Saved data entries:
□ □ □
(* ===== verification/HalSpec.v ===== *)
(** * The HAL service and the trusted application together

    What a method of the HAL service does when its channel leads to the trusted application of
    [Dispatch]: a request that fits the channel is processed exactly once and its outcome is
    that of the method; large inputs of operations arrive in full, in pieces that always fit;
    and which failures leave the trusted application with an operation that nobody can reach. *)

From S2P Require Import Prelude Wire TagInfo TagLegacy CryptoTypes TagParams TagGen TagBegin Crypto.
From S2P Require Import Codec CborRef WireCodec WireSafe Keyblob TaState EcKeys Asn1 Cert Keys Rkp.
From S2P Require Import Operation OperationSpec Dispatch HalTypes HalEnv Hal.

(** ** Sizes of requests *)

Section sizes.
Context `{C : Ciborium} `{CS : !CiboriumSize}.

Definition small_auth_token (t : HardwareAuthToken) : Prop := len (hat_mac t) ≤ 32.
Definition small_timestamp_token (t : TimeStampToken) : Prop := len (tst_mac t) ≤ 32.

Lemma head_size_small n : n < 256 → head_size n ≤ 2.
Proof. intros. unfold head_size. repeat case_decide; lia. Qed.
Lemma into_vec_size {A} (c : Codec A) a b v :
  into_vec c a = Ok b → to_cbor_value c a = Ok v → vints v → vsize v < 2 ^ 64 → len b ≤ vsize v.
Proof. unfold into_vec. intros Hb Hv Hi Hs. rewrite Hv in Hb. cbn in Hb. apply ok_or_Ok in Hb. by apply into_writer_size. Qed.

(** Arrays of a few elements have a head of one byte. *)
Ltac short_heads :=
  repeat match goal with
  | |- context [head_size (len (@cons ?A ?x ?l))] =>
    change (head_size (len (@cons A x l))) with 1
  | |- context [head_size (len (@nil ?A))] => change (head_size (len (@nil A))) with 1
  end.
Ltac head_ranges :=
  repeat match goal with
  | |- context [head_size ?n] =>
    lazymatch goal with H : 1 ≤ head_size n ≤ 9 |- _ => fail | _ => pose proof (head_size_range n) end
  end.

(** Sizes of the parts that operations send along. *)
Definition opt_size {A} (c : Codec A) (o : option A) (n : Z) : Prop :=
  ∀ v, to_cbor_value (option_codec c) o = Ok v → 1 ≤ vsize v ≤ n.
Lemma opt_auth_token_size o : from_option small_auth_token True o → opt_size HardwareAuthToken_codec o 74.
Proof.
  intros Ho v. destruct o as [[ch uid aid ty ts mac]|]; cbn; intros [= <-]; cbn; [|done].
  unfold small_auth_token in Ho. cbn in Ho. pose proof (head_size_small (len mac) ltac:(lia)).
  assert (head_size (int_arg (HardwareAuthenticatorType_discr ty)) = 1) by (by destruct ty).
  short_heads. head_ranges. pose proof (len_nonneg mac). lia.
Qed.
Lemma opt_timestamp_token_size o : from_option small_timestamp_token True o → opt_size TimeStampToken_codec o 55.
Proof.
  intros Ho v. destruct o as [[ch ts mac]|]; cbn; intros [= <-]; cbn; [|done].
  unfold small_timestamp_token in Ho. cbn in Ho. pose proof (head_size_small (len mac) ltac:(lia)).
  short_heads. head_ranges. pose proof (len_nonneg mac). lia.
Qed.
Lemma opt_bytes_size o n : from_option (λ b, len b ≤ n) True o → 0 ≤ n < 256 → opt_size bytes_codec o (n + 3).
Proof.
  intros Ho Hn v. destruct o as [b|]; cbn; intros [= <-]; cbn; [|short_heads; lia]. cbn in Ho. pose proof (head_size_small (len b) ltac:(lia)).
  short_heads. head_ranges. pose proof (len_nonneg b). lia.
Qed.
Lemma opt_input_size o n : from_option (λ b, len b ≤ n) True o → 0 ≤ n → opt_size bytes_codec o (n + 10).
Proof.
  intros Ho Hn v. destruct o as [b|]; cbn; intros [= <-]; cbn; [|short_heads; lia]. cbn in Ho.
  short_heads. head_ranges. pose proof (len_nonneg b). lia.
Qed.

Lemma update_request_size h input auth_token timestamp_token v :
  from_option small_auth_token True auth_token → from_option small_timestamp_token True timestamp_token →
  to_cbor_value PerformOpReq_codec (Req_OperationUpdate {| UpdateRequest_op_handle := h; UpdateRequest_input := input;
    UpdateRequest_auth_token := auth_token; UpdateRequest_timestamp_token := timestamp_token |}) = Ok v →
  vsize v < len input + MAX_CBOR_OVERHEAD.
Proof.
  intros Ha%opt_auth_token_size Ht%opt_timestamp_token_size.
  cbn -[option_codec HardwareAuthToken_codec TimeStampToken_codec].
  intros (v1 & Hv1 & [= <-])%res_bind_Ok. apply res_bind_Ok in Hv1 as (vs & Hv1 & [= <-]).
  apply res_bind_Ok in Hv1 as (v2 & Hv1 & [= <-]). apply res_bind_Ok in Hv1 as (v3 & Hv1 & [= <-]).
  apply res_bind_Ok in Hv1 as (va & Hva%Ha & Hv1). apply res_bind_Ok in Hv1 as (v4 & Hv1 & [= <-]).
  apply res_bind_Ok in Hv1 as (vt & Hvt%Ht & [= <-]). cbn [vsize foldr]. short_heads. head_ranges.
  change (head_size (int_arg (KeyMintOperation_discr Op_OperationUpdate))) with 2. unfold MAX_CBOR_OVERHEAD. lia.
Qed.
Lemma finish_request_size h input signature auth_token timestamp_token confirmation_token n v :
  from_option (λ b, len b ≤ n) True input → 0 ≤ n →
  from_option (λ b, len b ≤ 132) True signature → from_option (λ b, len b ≤ 32) True confirmation_token →
  from_option small_auth_token True auth_token → from_option small_timestamp_token True timestamp_token →
  to_cbor_value PerformOpReq_codec (Req_OperationFinish {| FinishRequest_op_handle := h; FinishRequest_input := input;
    FinishRequest_signature := signature; FinishRequest_auth_token := auth_token;
    FinishRequest_timestamp_token := timestamp_token; FinishRequest_confirmation_token := confirmation_token |}) = Ok v →
  vsize v < n + MAX_CBOR_OVERHEAD.
Proof.
  intros Hin Hn Hs Hc Ha%opt_auth_token_size Ht%opt_timestamp_token_size.
  apply opt_input_size in Hin; [|done]. apply opt_bytes_size in Hs; [|lia]. apply opt_bytes_size in Hc; [|lia].
  cbn -[option_codec HardwareAuthToken_codec TimeStampToken_codec].
  intros (v1 & Hv1 & [= <-])%res_bind_Ok. apply res_bind_Ok in Hv1 as (vs & Hv1 & [= <-]).
  apply res_bind_Ok in Hv1 as (v2 & Hv1 & [= <-]).
  apply res_bind_Ok in Hv1 as (vi & Hvi%Hin & Hv1). apply res_bind_Ok in Hv1 as (v3 & Hv1 & [= <-]).
  apply res_bind_Ok in Hv1 as (vg & Hvg%Hs & Hv1). apply res_bind_Ok in Hv1 as (v4 & Hv1 & [= <-]).
  apply res_bind_Ok in Hv1 as (va & Hva%Ha & Hv1). apply res_bind_Ok in Hv1 as (v5 & Hv1 & [= <-]).
  apply res_bind_Ok in Hv1 as (vt & Hvt%Ht & Hv1). apply res_bind_Ok in Hv1 as (v6 & Hv1 & [= <-]).
  apply res_bind_Ok in Hv1 as (vc & Hvc%Hc & [= <-]). cbn [vsize foldr]. short_heads. head_ranges.
  change (head_size (int_arg (KeyMintOperation_discr Op_OperationFinish))) with 2. unfold MAX_CBOR_OVERHEAD. lia.
Qed.
End sizes.

(** ** Calls *)

Section calls.
Context `{Tgt : Target} `{ACC : AccumulatingOperation} `{EMIT : EmittingOperation} `{AAD : AadOperation}
  `{HM : !Hmac} `{CM : !AesCmac} `{AES : !Aes} `{DES : !Des} `{HK : Hkdf} `{Rn : Rng}
  `{M : !SecureDeletionSecretManager}
  `{KM : RetrieveKeyMaterial} `{LK : LegacyKeyHandler} `{SHA : Sha256} `{CTE : ConstTimeEq}
  `{C : Ciborium} `{K : Coset}
  `{RSA : !Rsa} `{EC : !Ec} `{PK : PublicKeys} `{I : ImportTraits} `{KG : !KeyGenerators}
  `{X : X509} `{D : DerCrate} `{CC : !CertCodecs} `{WC : WrapperCodecs}
  `{SI : RetrieveCertSigningInfo} `{AI : RetrieveAttestationIds} `{UI : UniqueIdHbk}
  `{CK : CoseKeys} `{CM0 : CoseMac0s} `{RPC : RetrieveRpcArtifacts} `{TC : TaggedCbor}
  `{SW : StorageKeyWrapper} `{A : Aidl.Constants}
  {T : Type} `{CH : SerializedChannel T}.

(** A channel behind which a trusted application answers. *)
Class Connection := { ta_of : T → KeyMintDevice; downgrade : bool }.
(** What the trusted application answers arrives, and nothing else happens to it. *)
Class ConnectionLaws `{Connection} : Prop := {
  execute_process data t b d' :
    process downgrade data (ta_of t) = (Ok b, d') →
    ∃ t', execute data t = (Ok b, t') ∧ ta_of t' = d'
}.
Context `{CN : !Connection} `{CNL : !ConnectionLaws} `{CL : !CiboriumLaws}.

Section call.
Context {R S : Type} `{MR : Message R} `{MS : Message S} `{CA : !Method R S} `{CAL : !MethodLaws R S}.

(** The request fits the channel. *)
Definition request_fits (req : R) : Prop :=
  ∀ b, into_vec PerformOpReq_codec (wrap_req req) = Ok b → len b ≤ MAX_SIZE.

Lemma channel_execute_process (req : R) t rsp d' :
  PerformOpReq_wf (wrap_req req) → request_fits req →
  process_req downgrade (wrap_req req) (ta_of t) = (Ok rsp, d') → PerformOpResponse_wf rsp →
  ∃ t', channel_execute (S:=S) req t = (rsp_outcome rsp, t') ∧ ta_of t' = d'.
Proof.
  intros Hwf Hfit Hp Hrwf. unfold channel_execute. rewrite encode_request_message.
  destruct (slice_roundtrip PerformOpReq_codec PerformOpReq_wf 6 (wrap_req req)) as (b & Hb & Hfrom);
    [apply PerformOpReq_codec_ok|lia|done|]. rewrite Hb. specialize (Hfit b Hb).
  destruct (slice_roundtrip PerformOpResponse_codec PerformOpResponse_wf 9 rsp) as (b' & Hb' & Hfrom');
    [apply PerformOpResponse_codec_ok|lia|done|].
  assert (process downgrade b (ta_of t) = (Ok b', d')) as Hproc.
  { unfold process, mbind, stM_bind. rewrite Hfrom, Hp. unfold liftr, encode_response. by rewrite Hb'. }
  apply execute_process in Hproc as (t' & He & Hd'). exists t'. split; [|done].
  unfold mbind, stM_bind, liftr. cbn [map_err]. rewrite bool_decide_eq_false_2 by lia. cbn [reject_if]. rewrite He.
  by rewrite (decode_response_message b' rsp).
Qed.

Lemma channel_execute_oversized (req : R) t :
  PerformOpReq_wf (wrap_req req) → ¬ request_fits req →
  channel_execute (S:=S) req t = (Err (ServiceSpecific (discr InvalidInputLength)), t).
Proof.
  intros Hwf Hfit. unfold channel_execute. rewrite encode_request_message.
  destruct (slice_roundtrip PerformOpReq_codec PerformOpReq_wf 6 (wrap_req req)) as (b & Hb & _);
    [apply PerformOpReq_codec_ok|lia|done|]. rewrite Hb. unfold mbind, stM_bind, liftr. cbn [map_err].
  rewrite bool_decide_eq_true_2; [done|]. apply Z.nle_gt. intros Hle. apply Hfit. intros b' Hb'.
  rewrite Hb in Hb'. by injection Hb' as <-.
Qed.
□ □ □
**Instructions for the task**.
The lines from the top of the data above down to the line containing "Section sizes." are to be copied exactly; no other line should appear.

**Task solution**.
(* ===== verification/HalSpec.v ===== *)
(** * The HAL service and the trusted application together

    What a method of the HAL service does when its channel leads to the trusted application of
    [Dispatch]: a request that fits the channel is processed exactly once and its outcome is
    that of the method; large inputs of operations arrive in full, in pieces that always fit;
    and which failures leave the trusted application with an operation that nobody can reach. *)

From S2P Require Import Prelude Wire TagInfo TagLegacy CryptoTypes TagParams TagGen TagBegin Crypto.
From S2P Require Import Codec CborRef WireCodec WireSafe Keyblob TaState EcKeys Asn1 Cert Keys Rkp.
From S2P Require Import Operation OperationSpec Dispatch HalTypes HalEnv Hal.

(** ** Sizes of requests *)

Section sizes.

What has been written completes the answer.